[Stored data entries]

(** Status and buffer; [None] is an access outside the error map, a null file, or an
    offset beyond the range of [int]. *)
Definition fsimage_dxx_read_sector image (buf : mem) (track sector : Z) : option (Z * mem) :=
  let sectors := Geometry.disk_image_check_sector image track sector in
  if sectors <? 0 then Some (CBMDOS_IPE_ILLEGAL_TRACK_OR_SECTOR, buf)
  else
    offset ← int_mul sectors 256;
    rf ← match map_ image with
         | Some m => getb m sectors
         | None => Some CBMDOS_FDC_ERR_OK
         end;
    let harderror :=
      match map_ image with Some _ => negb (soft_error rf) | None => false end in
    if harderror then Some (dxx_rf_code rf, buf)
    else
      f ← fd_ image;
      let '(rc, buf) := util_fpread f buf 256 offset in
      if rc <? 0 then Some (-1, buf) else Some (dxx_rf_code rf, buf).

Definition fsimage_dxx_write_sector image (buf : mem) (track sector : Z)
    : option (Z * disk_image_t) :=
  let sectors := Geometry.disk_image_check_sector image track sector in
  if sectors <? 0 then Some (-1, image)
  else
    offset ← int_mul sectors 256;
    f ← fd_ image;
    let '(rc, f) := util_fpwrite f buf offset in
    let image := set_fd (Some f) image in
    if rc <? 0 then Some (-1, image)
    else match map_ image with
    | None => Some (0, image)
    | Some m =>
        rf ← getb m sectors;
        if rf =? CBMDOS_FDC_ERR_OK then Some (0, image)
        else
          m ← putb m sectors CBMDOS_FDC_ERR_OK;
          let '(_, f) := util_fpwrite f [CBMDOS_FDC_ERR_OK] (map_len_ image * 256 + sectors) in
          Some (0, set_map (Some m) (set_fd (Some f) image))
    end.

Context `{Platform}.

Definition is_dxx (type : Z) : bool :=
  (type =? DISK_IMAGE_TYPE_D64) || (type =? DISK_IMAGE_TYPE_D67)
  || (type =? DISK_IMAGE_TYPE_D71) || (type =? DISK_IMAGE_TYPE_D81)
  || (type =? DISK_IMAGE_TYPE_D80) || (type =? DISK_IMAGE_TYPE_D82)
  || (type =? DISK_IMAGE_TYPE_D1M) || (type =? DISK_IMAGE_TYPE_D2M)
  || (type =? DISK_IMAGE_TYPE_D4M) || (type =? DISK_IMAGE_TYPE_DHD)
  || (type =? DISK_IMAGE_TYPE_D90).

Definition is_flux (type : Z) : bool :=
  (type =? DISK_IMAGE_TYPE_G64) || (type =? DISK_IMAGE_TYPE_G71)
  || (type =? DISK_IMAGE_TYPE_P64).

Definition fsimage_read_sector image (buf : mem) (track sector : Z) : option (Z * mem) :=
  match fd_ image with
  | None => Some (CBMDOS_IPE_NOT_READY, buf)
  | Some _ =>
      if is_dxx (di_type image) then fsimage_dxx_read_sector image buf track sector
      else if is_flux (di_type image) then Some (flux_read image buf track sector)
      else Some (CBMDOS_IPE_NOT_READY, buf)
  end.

→ EXERCISE
The answer is the lines above between the line holding "Some (0, set_map" and the line holding "else if is_flux", inclusive, each written out exactly, and no others.

→ RESPONSE TO THE EXERCISE
          Some (0, set_map (Some m) (set_fd (Some f) image))
    end.

Context `{Platform}.

Definition is_dxx (type : Z) : bool :=
  (type =? DISK_IMAGE_TYPE_D64) || (type =? DISK_IMAGE_TYPE_D67)
  || (type =? DISK_IMAGE_TYPE_D71) || (type =? DISK_IMAGE_TYPE_D81)
  || (type =? DISK_IMAGE_TYPE_D80) || (type =? DISK_IMAGE_TYPE_D82)
  || (type =? DISK_IMAGE_TYPE_D1M) || (type =? DISK_IMAGE_TYPE_D2M)
  || (type =? DISK_IMAGE_TYPE_D4M) || (type =? DISK_IMAGE_TYPE_DHD)
  || (type =? DISK_IMAGE_TYPE_D90).

Definition is_flux (type : Z) : bool :=
  (type =? DISK_IMAGE_TYPE_G64) || (type =? DISK_IMAGE_TYPE_G71)
  || (type =? DISK_IMAGE_TYPE_P64).

Definition fsimage_read_sector image (buf : mem) (track sector : Z) : option (Z * mem) :=
  match fd_ image with
  | None => Some (CBMDOS_IPE_NOT_READY, buf)
  | Some _ =>
      if is_dxx (di_type image) then fsimage_dxx_read_sector image buf track sector
      else if is_flux (di_type image) then Some (flux_read image buf track sector)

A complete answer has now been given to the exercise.